Stored dataset items:
(** [ensure_valid] reports the first lost lock, and only then. *)
Lemma ensure_valid_spec reg store :
  registry_ok reg store →
  (LockRegistry.ensure_valid reg store).1 = store
  ∧ ((LockRegistry.ensure_valid reg store).2 = Ok tt ↔ Forall (λ st, LockState.lost st = None) (states_of reg store))
  ∧ (∀ err, (LockRegistry.ensure_valid reg store).2 = Err err →
       ∃ st status, st ∈ states_of reg store ∧ LockState.lost st = Some status ∧ err = LockLost status)
  ∧ fault_free (LockRegistry.ensure_valid reg store).2.
Proof.
  unfold registry_ok, LockRegistry.ensure_valid, states_of.
  induction 1 as [|e es He _ IH]; cbn [LockRegistry.ensure_all_valid omap list_omap]; [done|].
  destruct (lookup_lt_is_Some_2 store e He) as [st Hst]. rewrite Hst.
  erewrite bind_run; [|unfold LockRegistry.lock; by rewrite Hst].
  destruct (LockState.lost st) as [status|] eqn:Hl.
  - split_and!; [done| |intros err [= <-]; set_solver|done].
    split; [done|]. intros [? _]%list.Forall_cons. congruence.
  - destruct IH as (IH1 & IH2 & IH3 & IH4). split_and!; [done| |set_solver|done].
    rewrite list.Forall_cons, IH2. tauto.
Qed.

End registry.
(* ===== verification/V4Extract.v ===== *)
(** * Paths, extracted results and pages of the NFSv4 clients (src/src/v4/client.rs)

    The operations a path becomes; one [response_*] function per operation that
    takes its result out of a response, with the checks on what the server may
    return; pages of directory entries and of device ids.  [find_map] over the
    results followed by [.ok_or_else(..)?] is [find_result]. *)

From Stdlib Require Import Strings.String Strings.Byte.
From S2P Require Import Prelude Text Xdr Status Errors Rpc V3Client V4Attr V4Ops V4Results V4Client.
Import FileHandle (FileHandle).
Import StateId (StateId).
Import Bitmap (Bitmap).
Import Fattr (Fattr).
Import BasicAttributes (BasicAttributes).
Import LockType (LockType).
Import LockDenied (LockDenied).
Import AppDataBlock (AppDataBlock).
Import IoAdviceType (IoAdviceType).
Import LayoutIomode (LayoutIomode).
Import SecInfo (SecInfo).
Import AccessResult (AccessResult).
Import ExchangeIdResult (ExchangeIdResult).
Import CreateSessionResult (CreateSessionResult).
Import BindConnToSessionResult (BindConnToSessionResult).
Import SetSsvResult (SetSsvResult).
Import OpenDelegation (OpenDelegation).
Import OpenResult (OpenResult).
Import WriteResult (WriteResult).
Import CommitResult (CommitResult).
Import SeekResult (SeekResult).
Import ReadPlusContent (ReadPlusContent).
Import ReadPlusResult (ReadPlusResult).
Import IoAdviseResult (IoAdviseResult).
Import OffloadStatusResult (OffloadStatusResult).
Import GetDirDelegationResult (GetDirDelegationResult).
Import GetDeviceInfoResult (GetDeviceInfoResult).
Import GetDeviceListResult (GetDeviceListResult).
Import LayoutCommitResult (LayoutCommitResult).
Import LayoutGetResult (LayoutGetResult).
Import LayoutReturnResult (LayoutReturnResult).
Import WriteResponse (WriteResponse).
Import CopyResult (CopyResult).
Import CopyNotifyResult (CopyNotifyResult).
Import Operation (Operation).
Import OperationResult (OperationResult).
Import CompoundResponse (CompoundResponse).
(* ===== verification/V4Session.v ===== *)
(** * The NFSv4 session client (src/src/v4/blocking.rs)

    [Client] with its builder, COMPOUND calls over an RPC connection, session
    setup with minor-version negotiation, the retry and recovery loop of
    [compound_status], session recovery with lock reclaim, and shutdown.

    The client is written against two interfaces.  [Nfs4Rpc W R] carries
    COMPOUNDs over a connection [R] in a network [W] ([RpcClient] over TCP is
    one); [Nfs4Net W R] opens connections and runs the lease thread, which the
    client only starts, asks whether it failed, and stops.  [Env] holds what
    clients share: the network, the states of locks, and the sleeps. *)

From Stdlib Require Import Strings.String Strings.Byte.
From S2P Require Import Prelude Text Xdr Status Errors Rpc V3Client V3Connect V4Attr V4Ops V4Results.
From S2P Require Import V4Client V4Extract.
Import FileHandle (FileHandle).
Import StateId (StateId).
Import Bitmap (Bitmap).
Import Fattr (Fattr).
Import FsInfo (FsInfo).
Import LockState (LockState).
Import LockRegistry (LockRegistry).
Import Operation (Operation).
Import OperationResult (OperationResult).
Import CompoundResponse (CompoundResponse).

#[local] Open Scope Z_scope.

Definition DEFAULT_IO_SIZE : Z := 128 * 1024.
Definition DEFAULT_DIR_SIZE : Z := 128 * 1024.

(** [verifier_from_time], given the time. *)
Definition verifier_from_time (secs subsec_nanos : Z) : list byte := be_bytes 8 (Z.lxor secs subsec_nanos).

Module ClientBuilder.

Record ClientBuilder := mkClientBuilder {
  host : str;
  auth : AuthSys;
  timeout : option Z;
  port : Z;
  owner_id : list byte;
  open_owner : list byte;
  client_owner_verifier : list byte;
  read_size : Z;
  write_size : Z;
  dir_size : Z;
  max_dir_entries : Z;
  max_minor_version : Z;
  retry_policy : RetryPolicy;
  automatic_lease_renewal : bool;
}.

(** [ClientBuilder::new], given the process credentials and the time. *)
Definition new (current : AuthSys) (verifier : list byte) (host : str) : M TempEnv Error ClientBuilder :=
  owner_id ← default_owner_id host;
  open_owner ← default_open_owner host;
  mret (mkClientBuilder host current (Some (from_secs 30)) NFS4_PORT owner_id open_owner verifier
          DEFAULT_IO_SIZE DEFAULT_IO_SIZE DEFAULT_DIR_SIZE NFS4_MAX_DIR_ENTRIES
          NFS4_MINOR_VERSION_LATEST RetryPolicy_default false).

Definition auth_sys (auth : AuthSys) (self : ClientBuilder) : ClientBuilder :=
  mkClientBuilder (host self) auth (timeout self) (port self) (owner_id self) (open_owner self)
    (client_owner_verifier self) (read_size self) (write_size self) (dir_size self)
    (max_dir_entries self) (max_minor_version self) (retry_policy self)
    (automatic_lease_renewal self).
Definition set_timeout (timeout : option Z) (self : ClientBuilder) : ClientBuilder :=
  mkClientBuilder (host self) (auth self) timeout (port self) (owner_id self) (open_owner self)
    (client_owner_verifier self) (read_size self) (write_size self) (dir_size self)
    (max_dir_entries self) (max_minor_version self) (retry_policy self)
    (automatic_lease_renewal self).
Definition set_port (port : Z) (self : ClientBuilder) : ClientBuilder :=
  mkClientBuilder (host self) (auth self) (timeout self) port (owner_id self) (open_owner self)
    (client_owner_verifier self) (read_size self) (write_size self) (dir_size self)
    (max_dir_entries self) (max_minor_version self) (retry_policy self)
    (automatic_lease_renewal self).
Definition set_owner_id (owner_id : list byte) (self : ClientBuilder) : ClientBuilder :=
  mkClientBuilder (host self) (auth self) (timeout self) (port self) owner_id (open_owner self)
    (client_owner_verifier self) (read_size self) (write_size self) (dir_size self)
    (max_dir_entries self) (max_minor_version self) (retry_policy self)
    (automatic_lease_renewal self).
Definition set_open_owner (open_owner : list byte) (self : ClientBuilder) : ClientBuilder :=
  mkClientBuilder (host self) (auth self) (timeout self) (port self) (owner_id self) open_owner
    (client_owner_verifier self) (read_size self) (write_size self) (dir_size self)
    (max_dir_entries self) (max_minor_version self) (retry_policy self)
    (automatic_lease_renewal self).
Definition set_client_owner_verifier (verifier : list byte) (self : ClientBuilder) : ClientBuilder :=
  mkClientBuilder (host self) (auth self) (timeout self) (port self) (owner_id self)
    (open_owner self) verifier (read_size self) (write_size self) (dir_size self)
    (max_dir_entries self) (max_minor_version self) (retry_policy self)
    (automatic_lease_renewal self).
Definition io_size (size : Z) (self : ClientBuilder) : ClientBuilder :=
  mkClientBuilder (host self) (auth self) (timeout self) (port self) (owner_id self)
    (open_owner self) (client_owner_verifier self) size size (dir_size self)
    (max_dir_entries self) (max_minor_version self) (retry_policy self)
    (automatic_lease_renewal self).
Definition set_read_size (size : Z) (self : ClientBuilder) : ClientBuilder :=
  mkClientBuilder (host self) (auth self) (timeout self) (port self) (owner_id self)
    (open_owner self) (client_owner_verifier self) size (write_size self) (dir_size self)
    (max_dir_entries self) (max_minor_version self) (retry_policy self)
    (automatic_lease_renewal self).
Definition set_write_size (size : Z) (self : ClientBuilder) : ClientBuilder :=
  mkClientBuilder (host self) (auth self) (timeout self) (port self) (owner_id self)
    (open_owner self) (client_owner_verifier self) (read_size self) size (dir_size self)
    (max_dir_entries self) (max_minor_version self) (retry_policy self)
    (automatic_lease_renewal self).
Definition set_dir_size (size : Z) (self : ClientBuilder) : ClientBuilder :=
  mkClientBuilder (host self) (auth self) (timeout self) (port self) (owner_id self)
    (open_owner self) (client_owner_verifier self) (read_size self) (write_size self) size
    (max_dir_entries self) (max_minor_version self) (retry_policy self)
    (automatic_lease_renewal self).
Definition set_max_dir_entries (max_dir_entries : Z) (self : ClientBuilder) : ClientBuilder :=
  mkClientBuilder (host self) (auth self) (timeout self) (port self) (owner_id self)
    (open_owner self) (client_owner_verifier self) (read_size self) (write_size self)
    (dir_size self) max_dir_entries (max_minor_version self) (retry_policy self)
    (automatic_lease_renewal self).
Definition set_max_minor_version (minor_version : Z) (self : ClientBuilder) : ClientBuilder :=
  mkClientBuilder (host self) (auth self) (timeout self) (port self) (owner_id self)
    (open_owner self) (client_owner_verifier self) (read_size self) (write_size self)
    (dir_size self) (max_dir_entries self) minor_version (retry_policy self)
    (automatic_lease_renewal self).
Definition set_automatic_lease_renewal (enabled : bool) (self : ClientBuilder) : ClientBuilder :=
  mkClientBuilder (host self) (auth self) (timeout self) (port self) (owner_id self)
    (open_owner self) (client_owner_verifier self) (read_size self) (write_size self)
    (dir_size self) (max_dir_entries self) (max_minor_version self) (retry_policy self) enabled.
Definition set_retry_policy (retry_policy : RetryPolicy) (self : ClientBuilder) : ClientBuilder :=
  mkClientBuilder (host self) (auth self) (timeout self) (port self) (owner_id self)
    (open_owner self) (client_owner_verifier self) (read_size self) (write_size self)
    (dir_size self) (max_dir_entries self) (max_minor_version self) retry_policy
    (automatic_lease_renewal self).

End ClientBuilder.
Import ClientBuilder (ClientBuilder).

(** ** COMPOUND calls *)

(** A connection that carries COMPOUNDs. *)
Class Nfs4Rpc (W R : Type) := {
  rpc_compound : str → Z → list Operation → M (W * R) Error CompoundResponse;
  rpc_set_max_record_size : Z → R → R * outcome Error unit;
}.

(** Use the second part of a state. *)
Definition on_snd {S T E A} (m : M T E A) : M (S * T) E A := zoom snd (λ t s, (s.1, t)) m.

Section compound.
Context {St : Type} `{!Transport St}.

(** The decoding half of [raw_compound_with_rpc]; the XDR error is part of the
    message only in its rendered form. *)
Definition decode_compound (tag : str) (payload : list byte) : outcome Error CompoundResponse :=
  let '(decoder, response) := CompoundResponse.decode (Decoder_new payload) in
  response ← outcome_map_err (λ _,
    Protocol [PLit "failed to decode NFSv4 COMPOUND response for tag "; PDebug tag; PLit " at byte ";
              PNum (dec_position decoder); PLit " of "; PNum (zlen payload)]) response;
  let '(decoder, finished) := finish decoder in
  _ ← outcome_map_err (λ _,
    Protocol [PLit "failed to finish NFSv4 COMPOUND response for tag "; PDebug tag; PLit " at byte ";
              PNum (dec_position decoder); PLit " of "; PNum (zlen payload)]) finished;
  Ok response.

Definition raw_compound_with_rpc (tag : str) (minor_version : Z) (operations : list Operation)
    : M (RpcClient St) Error CompoundResponse :=
  let expected := Operation.op_code <$> operations in
  payload ← call NFS4_PROGRAM NFS4_VERSION 1 CompoundArgs.encode
              (CompoundArgs.mkCompoundArgs tag minor_version operations);
  response ← lift (decode_compound tag payload);
  lift (validate_compound_response_shape tag expected response) ;;
  mret response.

#[export] Instance RpcClient_nfs4 {W} : Nfs4Rpc W (RpcClient St) := {
  rpc_compound tag minor_version operations := on_snd (raw_compound_with_rpc tag minor_version operations);
  rpc_set_max_record_size := Rpc.set_max_record_size;
}.

End compound.

(** ** The client *)

(** The thread of [BlockingLease], by its handle, and its session. *)
Record BlockingLease := mkBlockingLease { lease_thread : nat; lease_session_id : list byte }.

Module Client.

PROBLEM REQUIREMENTS: Begin at the line that has "let '(decoder, finished)" in the entries above; stop after the line that has "(** ** The client *)". Transcribe exactly those lines and no others.

EXERCISE SOLUTION:
  let '(decoder, finished) := finish decoder in
  _ ← outcome_map_err (λ _,
    Protocol [PLit "failed to finish NFSv4 COMPOUND response for tag "; PDebug tag; PLit " at byte ";
              PNum (dec_position decoder); PLit " of "; PNum (zlen payload)]) finished;
  Ok response.

Definition raw_compound_with_rpc (tag : str) (minor_version : Z) (operations : list Operation)
    : M (RpcClient St) Error CompoundResponse :=
  let expected := Operation.op_code <$> operations in
  payload ← call NFS4_PROGRAM NFS4_VERSION 1 CompoundArgs.encode
              (CompoundArgs.mkCompoundArgs tag minor_version operations);
  response ← lift (decode_compound tag payload);
  lift (validate_compound_response_shape tag expected response) ;;
  mret response.

#[export] Instance RpcClient_nfs4 {W} : Nfs4Rpc W (RpcClient St) := {
  rpc_compound tag minor_version operations := on_snd (raw_compound_with_rpc tag minor_version operations);
  rpc_set_max_record_size := Rpc.set_max_record_size;
}.

End compound.

(** ** The client *)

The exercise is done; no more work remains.